Firefox ist auf einmal ständig abgeschmiert, wenn ich auf eine bestimmte Seite (spiegel.online.de) zugreifen

wollte. Hat wohl irgend was mit Flashplayer im Zusamenhang mit xorg-x11 zu tun. Wo jetzt aber genau

der Bug steckt weiß ich nicht. Jedenfalls geht's jetzt wieder mit 24 bit.   :Twisted Evil: 

----------

## stahlsau

hi,

ich lass xorg immer auf 16 bit laufen. Unterschiede seh ich da keine, (und firefox is auch stabil  :Wink: ), und da ich zwar ein recht schnelles System, aber ne uralte GF2MX200 habe, ist xorg mit 24bit ein Krampf. Vor allem mit xcompmgr...

----------

## Anarcho

Aber zumindest bei den alten ATI Treibern war es so, das diese nur 24 Bit nativ unterstützt haben. 

Daher blieb einem da nicht so besonders die Wahl!

----------

## py-ro

Hi,

Alles was jetzt kommt ist AFAIK:

Es ist Prinzipiell so, dass schon bei 16 Bit normalerweise mehr Farben gleichzeitig angezeigt werden können als das Menschliche Auge Wahrnehmen kann.

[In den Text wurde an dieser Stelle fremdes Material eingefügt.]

(** * Segment layers of the conversation view

    A shallow embedding of [app/src/c/converse/segments/segment_layer.c]:
    the classification of a conversation entry into a segment type, and the
    create / update / destroy / get_entry operations that dispatch on it.

    The C code runs against three collaborators that are not part of the
    file: the conversation data model, the concrete child views (message,
    info and the widgets) and the generic layer toolkit.  They are modelled
    as operations on an explicit [World]; every call that reads the data
    model, writes a log line or changes the view tree is also recorded, in
    order, in the list of [Call]s an operation produces. *)

From stdpp Require Import gmap strings list fin_maps.
From Stdlib Require Import ZArith.

Set Warnings "-clear-no-such-hyp".

(** ** Pointers *)

(** A C pointer is an address; [NULL] is address 0. *)
Abbreviation ptr := N.

Definition NULL : ptr := 0%N.

(** The truth value of a pointer used as a C condition. *)
Definition is_set (p : ptr) : bool := negb (p =? NULL)%N.

(** ** Geometry *)

(** Modelled from the spec: the rectangle geometry of the display toolkit
    ([GPoint], [GSize], [GRect] and the [GRect(x, y, w, h)] initialiser of
    pebble.h, which is absent).  A frame is an origin and a size.  The
    coordinates are [int16_t] fields; they are held as integers, and where
    the code computes with them the narrowing to 16 bits is written out. *)
Record GPoint := { x : Z; y : Z }.

Record GSize := { w : Z; h : Z }.

Record GRect := { origin : GPoint; size : GSize }.

Definition GRectOf (x0 y0 w0 h0 : Z) : GRect :=
  {| origin := {| x := x0; y := y0 |}; size := {| w := w0; h := h0 |} |}.

Definition GRectZero : GRect := GRectOf 0 0 0 0.

(** The value an [int] has once it is stored in an [int16_t] field: it
    wraps around into -32768 .. 32767. *)
Definition int16 (z : Z) : Z := ((z + 32768) mod 65536 - 32768)%Z.

Arguments int16 : simpl never.

(** [#define NAME_HEIGHT 20] *)
Definition NAME_HEIGHT : Z := 20.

Das einzigste wo es auffallen kann ist ein langsamer Farbverlauf, weil das Auge feinere Differenzen wahrnehmen kann als bei 16 Bit dargestellt werden können.

MfG

Py

----------

## Lasker

 *stahlsau wrote:*   

> hi,
> 
> ich lass xorg immer auf 16 bit laufen. Unterschiede seh ich da keine, (und firefox is auch stabil ), und...

 

Da möchte ich noch mal kurz nachhaken: Meinen Firefox hätte ich auch als durchaus stabil bezeichnet.

Bis dahin hatte ich selbst auf http://www.spiegel.de/ nie irgendwelche Abstürze. Die ersten Fälle

traten dann zunächst nur bei einer bestimmten Rubrik (Wissenschaft) auf und wenig später dann schon

bei der Startseite.

Mit Konquerer (der nicht abstürzte) zeigte sich dann, dass offenbar eine der Flash Anzeigen fehlerhaft

war (ist inwischen nicht mehr nachvollziehbar, da die Anzeige nicht mehr geschaltet ist).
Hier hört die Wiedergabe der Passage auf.